What's so special about splice_donor_5th_base_variant?

[jeff-mandell]

Hi,
Does anyone happen to have a reference supporting the relative importance of donor splice variants 5 bases downstream of the exon? I saw a mention of the splice_donor_5th_base_variant annotation in #403, but I haven't yet found any literature that motivates the special attention. I would appreciate any guidance, thanks!

[murphyte]

There are two splicing complexes known as U2/major and U12/minor. There's a diagram of the consensus sites for both on this page:
https://en.wikipedia.org/wiki/Minor_spliceosome

For U2, the full donor consensus extends two bases into the exon and the first 6 bases of the intron:
GU|GU[AG]AGU

The canonical GT donor is by-far the strongest part of that motif, although U2 splicing can also use GC, AT, or rarely some other donor dinucleotides. The rest of the motif is weaker, but the G at position 5 is stronger than the rest.
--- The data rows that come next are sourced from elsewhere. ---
(** Running the groups one by one: the committed ones are reported in full. *)
Lemma batch_groups_spec run groups o w :
  (forall k l, (k, l) ∈ groups -> io_returns (run k l) (fun b => reported b ≡ₚ l)) ->
  exists b errs w' committed failed, batch_groups run groups o w = (Ok (b, errs), w') /\
    groups ≡ₚ committed ++ failed /\ reported b ≡ₚ concat committed.*2 /\
    length errs = length failed.
Proof.
  revert w. induction groups as [|[k l] groups IH]; intros w Hr.
  { by exists empty_batch, [], w, [], []. }
  cbn [batch_groups]. unfold mbind, io_bind, try_io.
  pose proof (Hr k l ltac:(left) o w) as Hk. destruct (run k l o w) as [[b0|x] w0];
    (destruct (IH w0) as (b & errs & w' & cs & fs & Heq & Hp & Hb & Hl);
     [intros k' l' Hin; apply Hr; by right|]); rewrite Heq.
  - eexists _, errs, w', ((k, l) :: cs), fs. split; [done|]. split_and!; [by rewrite Hp| |done].
    unfold reported in *. cbn [Succeeded Failed fmap list_fmap concat snd]. rewrite <-Hk, <-Hb, fmap_app.
    solve_Permutation.
  - eexists _, _, w', cs, ((k, l) :: fs). split; [done|].
    split_and!; [rewrite Hp; apply Permutation_middle|done|by cbn; rewrite Hl].
Qed.

Lemma in_groups (groups : list (receiptGroupKey * list Receipt)) r :
  (forall k l q, (k, l) ∈ groups -> q ∈ l -> group_key q = k) ->
  r ∈ concat groups.*2 <-> exists l, (group_key r, l) ∈ groups /\ r ∈ l.
Proof.
  intros Hk. rewrite list_elem_of_In, in_concat. setoid_rewrite <-list_elem_of_In. split.
  - intros (l & ([k l'] & -> & Hkl)%list_elem_of_fmap & Hr). exists l'. by rewrite (Hk _ _ r Hkl Hr).
  - intros (l & Hl & Hr). exists l. split; [|done]. apply list_elem_of_fmap.
    by exists (group_key r, l).
Qed.

(** A batch over several queues, given a per-group operation that accounts for its
    receipts. *)
Lemma over_groups_spec order run rs o w :
  (forall l, order l ≡ₚ l) -> w_closed w = false -> Forall (fun r => bound r = true) rs ->
  (forall k l, g_qt k = QueueTypeChannel \/ g_qt k = QueueTypePubSub ->
     io_returns (run k l) (fun b => reported b ≡ₚ l)) ->
  exists b errs w', over_groups order run rs o w = (Ok (b, errs), w') /\
    NoDup (reported b) /\ (forall r, r ∈ reported b -> r ∈ rs) /\
    (forall r r', r ∈ rs -> r' ∈ rs -> group_key r = group_key r' ->
       r ∈ reported b -> r' ∈ reported b) /\
    (errs = [] -> forall r, r ∈ rs -> r ∈ reported b).
Proof.
  intros Ho Hcl Hb Hr. unfold over_groups, checkClosed, mbind, io_bind. rewrite Hcl.
  destruct rs as [|r0 rs]; cbn [length Nat.eqb].
  { exists empty_batch, [], w. split; [done|]. split_and!; [constructor|done..]. }
  set (l0 := r0 :: rs) in *. unfold from_result, groupReceiptsByQueue.
  destruct (group_loop_spec l0 [] [] Hb) as (groups & -> & [Hnd Hk] & Hndc & Hin);
    [constructor|done|split; [constructor|by intros ? ? ?%elem_of_nil]|].
  assert (forall r, r ∈ concat groups.*2 <-> r ∈ l0) as Hin'.
  { intros r. rewrite Hin, elem_of_nil. tauto. }
  assert (forall r, r ∈ l0 <-> exists l, (group_key r, l) ∈ groups /\ r ∈ l) as Hgr.
  { intros r. rewrite <-Hin'. apply in_groups. intros k l q Hkl. by apply (Hk k l Hkl). }
  destruct (batch_groups_spec run (order groups) o w) as (b & errs & w' & cs & fs & Heq & Hp & Hrep & Hlen).
  { intros k l Hkl. rewrite Ho in Hkl. apply Hr. destruct (Hk k l Hkl) as [Hne Hkey].
    destruct l as [|r l]; [done|]. pose proof (Hkey r ltac:(left)) as <-.
    assert (r ∈ l0) as Hr0 by (apply Hgr; exists (r :: l); split; [done|left]).
    rewrite Forall_forall in Hb. specialize (Hb r Hr0). unfold bound in Hb. cbn.
    destruct (r_QueueType r); auto; done. }
  rewrite Ho in Hp.
  assert (forall r, r ∈ reported b <-> exists l, (group_key r, l) ∈ cs /\ r ∈ l) as Hrb.
  { intros r. rewrite Hrep. apply in_groups. intros k l q Hkl. apply (Hk k l).
    rewrite Hp, elem_of_app. by left. }
  exists b, errs, w'. split; [exact Heq|]. split_and!.
  - rewrite Hrep. rewrite Hp, fmap_app, concat_app in Hndc. by apply NoDup_app in Hndc as [? _].
  - intros r (l & Hl & Hr')%Hrb. apply Hgr. exists l. split; [|done]. rewrite Hp, elem_of_app. by left.
  - intros r r' Hr1 Hr2 Hkk (l & Hl & Hrl)%Hrb. apply Hrb. apply Hgr in Hr2 as (l' & Hl' & Hrl').
    exists l'. rewrite <-Hkk in *. assert (l' = l) as ->; [|done].
    assert ((group_key r, l) ∈ groups) as Hlg by (rewrite Hp, elem_of_app; by left).
    apply list_elem_of_lookup in Hlg as [i Hi], Hl' as [j Hj].
    assert (i = j) as ->; [|congruence].
    eapply (NoDup_lookup groups.*1); [done|by rewrite list_lookup_fmap, Hi|by rewrite list_lookup_fmap, Hj].
  - intros -> r (l & Hl & Hrl)%Hgr. apply Hrb. exists l. split; [|done].
    destruct fs; [|done]. by rewrite Hp, app_nil_r in Hl.
Qed.

Lemma ack_group_returns done k l :
  g_qt k = QueueTypeChannel \/ g_qt k = QueueTypePubSub ->
  io_returns (ack_group done k l) (fun b => reported b ≡ₚ l).
Proof.
  unfold ack_group. intros [-> | ->]; apply withBatchRetry_returns;
    [apply ackChannelBatch_returns|apply ackTopicBatch_returns].
Qed.

Lemma nack_group_returns `{Server} cfg done reason opts k l :
  g_qt k = QueueTypeChannel \/ g_qt k = QueueTypePubSub ->
  io_returns (nack_group cfg done reason opts k l) (fun b => reported b ≡ₚ l).
Proof.
  unfold nack_group. intros [-> | ->]; apply withBatchRetry_returns;
    [apply nackChannelBatch_returns|apply nackTopicBatch_returns].
Qed.

(** *** Receiving keeps the metadata cache coherent *)

Lemma iwp_and {A} o w (m : io A) Q1 Q2 E1 E2 :
  iwp o w m Q1 E1 -> iwp o w m Q2 E2 ->
  iwp o w m (fun a w' => Q1 a w' /\ Q2 a w') (fun x w' => E1 x w' /\ E2 x w').
Proof. unfold iwp. destruct (m o w) as [[a|x] w']; done. Qed.

Lemma cache_coherent_set_db w d :
  db_metadata d = db_metadata (w_db w) -> cache_coherent w -> cache_coherent (set_w_db d (w_next w)).
Proof. intros Hd Hc qt name item Hqt Hi. unfold lookup_queue. cbn. rewrite Hd. by eapply Hc. Qed.

Lemma on_channel_metadata {A} e n d t (m : tx channelTables A) :
  wp e n (Some d) (on_channel t m)
    (fun _ _ s => forall d', s = Some d' -> db_metadata d' = db_metadata d) (fun _ => True).
Proof.
  unfold wp, on_channel, zoom. destruct (db_channels d !! t) as [ct|]; [|by destruct (e_fault e n)].
  destruct (m e n (Some ct)) as [a n' [ct'|]|x]; [|done..]. by intros d' [= <-].
Qed.

Lemma iwp_consume_coherent `{Server} cfg o w name vt :
  reliable o -> cache_coherent w ->
  iwp o w (consumeFromChannel cfg name vt) (fun _ w' => cache_coherent w' /\ w_closed w' = w_closed w)
    (fun _ _ => True).
Proof.
  intros Hrel Hc. unfold consumeFromChannel. iwp_step. iwp_step; [done|intros Hcl]. do 2 iwp_step.
  destruct (validateVisibilityTimeout vt) as [[]|x]; [|done]. do 2 iwp_step.
  apply iwp_getQueueMetadata_coherent; [by left|done..| |done].
  intros meta w1 Hl (Hdb & Hcl1 & _) Hc1. destruct (q_Paused meta); [done|]. iwp_step.
  apply iwp_withTx; [done|]. eapply wp_mono; [apply on_channel_metadata| |done].
  intros a n' [d|] Hd; [|done]. iwp_step. split; [|by rewrite <-Hcl1].
  apply cache_coherent_set_db; [by apply Hd|done].
Qed.

(** What [ReceiveChannel] hands out: a message of the channel, claimed under the
    claim its receipt carries. *)
Lemma iwp_ReceiveChannel `{Server} cfg o w name opts meta ct :
  reliable o -> cache_coherent w -> w_closed w = false ->
  validateVisibilityTimeout (co_visibilityTimeout (applyConsumeOptions opts)) = Ok tt ->
  channel_at (w_db w) name meta ct -> q_Paused meta = false ->
  channel_inv cfg ct -> (forall m, gen_fresh (o m) 0 ct) ->
  iwp o w (ReceiveChannel cfg name opts)
    (fun msg w1 => cache_coherent w1 /\ w_closed w1 = false /\
       exists ct1 r, w_db w1 = put_channel meta ct1 (w_db w) /\ ct_msgs ct1 !! m_ID msg = Some r /\
       c_payload r = m_Payload msg /\ c_status r = MessageStatusProcessing /\
       c_claim_id r = Some (m_ClaimID msg) /\
       Message_Receipt msg = mkReceipt (m_ID msg) (m_ClaimID msg) name QueueTypeChannel "")
    (fun x _ => x = ErrQueueEmpty).
Proof.
  intros Hrel Hc Hcl Hvt Hat Hpa Hinv Hfr. set (vt := co_visibilityTimeout _) in *.
  unfold ReceiveChannel. iwp_step. iwp_step; [congruence|intros _]. fold vt. iwp_step.
  eapply iwp_mono; [apply iwp_and; [apply (iwp_consume_coherent cfg o w name vt Hrel Hc)|
    apply (iwp_consumeFromChannel cfg o w name vt meta ct (fun res w1 => match res with
      | None => True
      | Some msg => exists ct1 r, w_db w1 = put_channel meta ct1 (w_db w) /\
          ct_msgs ct1 !! m_ID msg = Some r /\ c_payload r = m_Payload msg /\
          c_status r = MessageStatusProcessing /\ c_claim_id r = Some (m_ClaimID msg) end));
      [done..|]]| |by intros x w' [_ ?]].
  - intros m n k t1 id r rc w' Hk ttl claim deadline Hs Hd Hw _. eexists _, _. split; [exact Hw|].
    cbn. rewrite lookup_insert_eq. done.
  - intros [msg|] w1 [[Hc1 Hcl1] Hm]; [|by iwp_step]. iwp_step. rewrite Hcl1. split_and!; [done..|].
    destruct Hm as (ct1 & r & ? & ? & ? & ? & ?). by exists ct1, r.
Qed.

(** ** Properties *)

(** Whatever the server does, [AckBatch] and [NackBatch] of bound receipts
    return a result that reports no receipt twice and none that was not passed;
    the receipts of one queue and subscriber are reported together or not at all
    (its transaction committed or failed), and when no group failed every
    distinct receipt is reported, as succeeded or as failed with a reason.  The
    iteration order of the groups does not matter. *)
Theorem batch_accounts `{Server} (cfg : queueConfig)
    (order : list (receiptGroupKey * list Receipt) -> list (receiptGroupKey * list Receipt))
    (done : nat -> bool) (rs : list Receipt) (reason : bytes) (opts : list NackOption)
    (o : oracle) (w : world) (m : io (BatchResult * list err)) :
  (forall l, order l ≡ₚ l) -> w_closed w = false -> Forall (fun r => bound r = true) rs ->
  m = AckBatch order done rs \/ m = NackBatch cfg order done rs reason opts ->
  exists b errs w', m o w = (Ok (b, errs), w') /\
    NoDup (reported b) /\ (forall r, r ∈ reported b -> r ∈ rs) /\
    (forall r r', r ∈ rs -> r' ∈ rs -> group_key r = group_key r' ->
       r ∈ reported b -> r' ∈ reported b) /\
    (errs = [] -> forall r, r ∈ rs -> r ∈ reported b).
Proof.
  intros Ho Hcl Hb [->| ->]; apply over_groups_spec; try done.
  - apply ack_group_returns.
  - apply nack_group_returns.
Qed.

(** A repeated receipt and one of a queue that does not exist. *)
Lemma batch_accounts_witness :
  let rs := [sample_receipt; sample_receipt; mkReceipt 1 1 "none" QueueTypeChannel ""] in
  exists b errs w', AckBatch (fun l => l) (fun _ => false) rs calm_oracle sample_world =
      (Ok (b, errs), w') /\ NoDup (reported b) /\ reported b = [sample_receipt] /\
    errs = [ErrChannelNotFound].
Proof.
  intros rs.
  destruct (batch_accounts (H := truncating_server) sample_cfg (fun l => l) (fun _ => false) rs [] []
    calm_oracle sample_world (AckBatch (fun l => l) (fun _ => false) rs))
    as (b & errs & w' & Heq & Hnd & _).
  - reflexivity.
  - reflexivity.
  - repeat constructor.
  - left. reflexivity.
  - exists b, errs, w'. split; [exact Heq|]. split; [exact Hnd|].
    assert ((AckBatch (fun l => l) (fun _ => false) rs calm_oracle sample_world).1 =
      Ok (mkBatchResult [sample_receipt] [], [ErrChannelNotFound])) as Hc by (vm_compute; reflexivity).
    rewrite Heq in Hc. injection Hc as -> ->. split; reflexivity.
Defined.

(** C36: a message handed out by [ReceiveChannel] carries a receipt that [Ack]
    accepts: on a working server the call either reports an empty queue or returns
    a message of the channel, with the row's payload, whose immediate [Ack]
    succeeds and completes exactly that row. *)
Theorem receive_ack_roundtrip `{Server} (cfg : queueConfig) (o : oracle) (w : world) (name : string)
    (opts : list ConsumeOption) (meta : queueMetadata) (ct : channelTables) :
  reliable o -> cache_coherent w -> w_closed w = false ->
  validateVisibilityTimeout (co_visibilityTimeout (applyConsumeOptions opts)) = Ok tt ->
  channel_at (w_db w) name meta ct -> q_Paused meta = false ->
  channel_inv cfg ct -> (forall m, gen_fresh (o m) 0 ct) ->
  exists res w1, ReceiveChannel cfg name opts o w = (res, w1) /\
    match res with
    | Err x => x = ErrQueueEmpty
    | Ok msg => exists ct1 r w2 i,
        w_db w1 = put_channel meta ct1 (w_db w) /\
        ct_msgs ct1 !! m_ID msg = Some r /\ c_payload r = m_Payload msg /\
        c_status r = MessageStatusProcessing /\
        Ack (Message_Receipt msg) o w1 = (Ok tt, w2) /\ ran w1 w2 i /\
        w_db w2 = put_channel meta (put_row (m_ID msg) (complete_row (e_now (o i)) r) ct1) (w_db w)
    end.
Proof.
  intros Hrel Hc Hcl Hvt Hat Hpa Hinv Hfr.
  pose proof (iwp_ReceiveChannel cfg o w name opts meta ct Hrel Hc Hcl Hvt Hat Hpa Hinv Hfr) as Hi.
  unfold iwp in Hi. destruct (ReceiveChannel cfg name opts o w) as [[msg|x] w1]; [|by eauto].
  destruct Hi as (Hc1 & Hcl1 & ct1 & r & Hw1 & Hr & Hpl & Hst & Hcm & Hrec).
  eexists _, w1. split; [done|].
  assert (channel_at (w_db w1) name meta ct1) as Hat1 by (rewrite Hw1; by eapply channel_at_put).
  pose proof (iwp_fenced o w1 name meta ct1 (Message_Receipt msg) (fun e => complete_row (e_now e))
    Hrel Hc1 Hat1) as Hf. unfold iwp in Hf.
  assert (owned ct1 (Message_Receipt msg) = Some r) as Ho by (rewrite Hrec; by apply owned_Some).
  assert (Ack (Message_Receipt msg) o w1 =
    (t ← map_err (not_found_as ErrChannelNotFound) (cachedTableName QueueTypeChannel name);
     withTx (on_channel t (update_claimed (Message_Receipt msg) (fun e => complete_row (e_now e)))))
    o w1) as Hack.
  { unfold Ack, ackReceipt, mbind, io_bind, checkClosed. rewrite Hcl1, Hrec. done. }
  rewrite <-Hack in Hf. destruct (Ack (Message_Receipt msg) o w1) as [[[]|x] w2] eqn:Hak.
  - destruct Hf as (i & r' & Hi & Ho' & Hw2). rewrite Ho in Ho'. injection Ho' as <-.
    exists ct1, r, w2, i. split_and!; [done..|]. rewrite Hw2, Hw1, put_channel_put, Hrec. done.
  - destruct Hf as (Hn & _). congruence.
Qed.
There's a sequence logo in figure 1 of this paper:
https://www.ncbi.nlm.nih.gov/pmc/articles/PMC4329672/

There's probably something newer published somewhere, but that looks like what I would expect.
From that I would think an SO term for the -1 position would also be warranted, and some of the other positions to a lesser extent. And the U12 donor consensus is MUCH stronger across all 9 bases, but U12 is only ~1% of splicing and there may not be any known disease-causing U12-donor mutations to motivate special terms.

[sarahhunt]

This is the work that prompted us to flag these in Ensembl VEP: https://genome.cshlp.org/content/29/2/159

[CholoTook]

I think the term should be updated to add something of the above to the description.

[jeff-mandell]

Thanks for the reference, @sarahhunt. (And thank you @murphyte for the additional context.) It's helpful to know the motivation for the annotation, so I agree that putting the reference somewhere in the ontology description would be useful.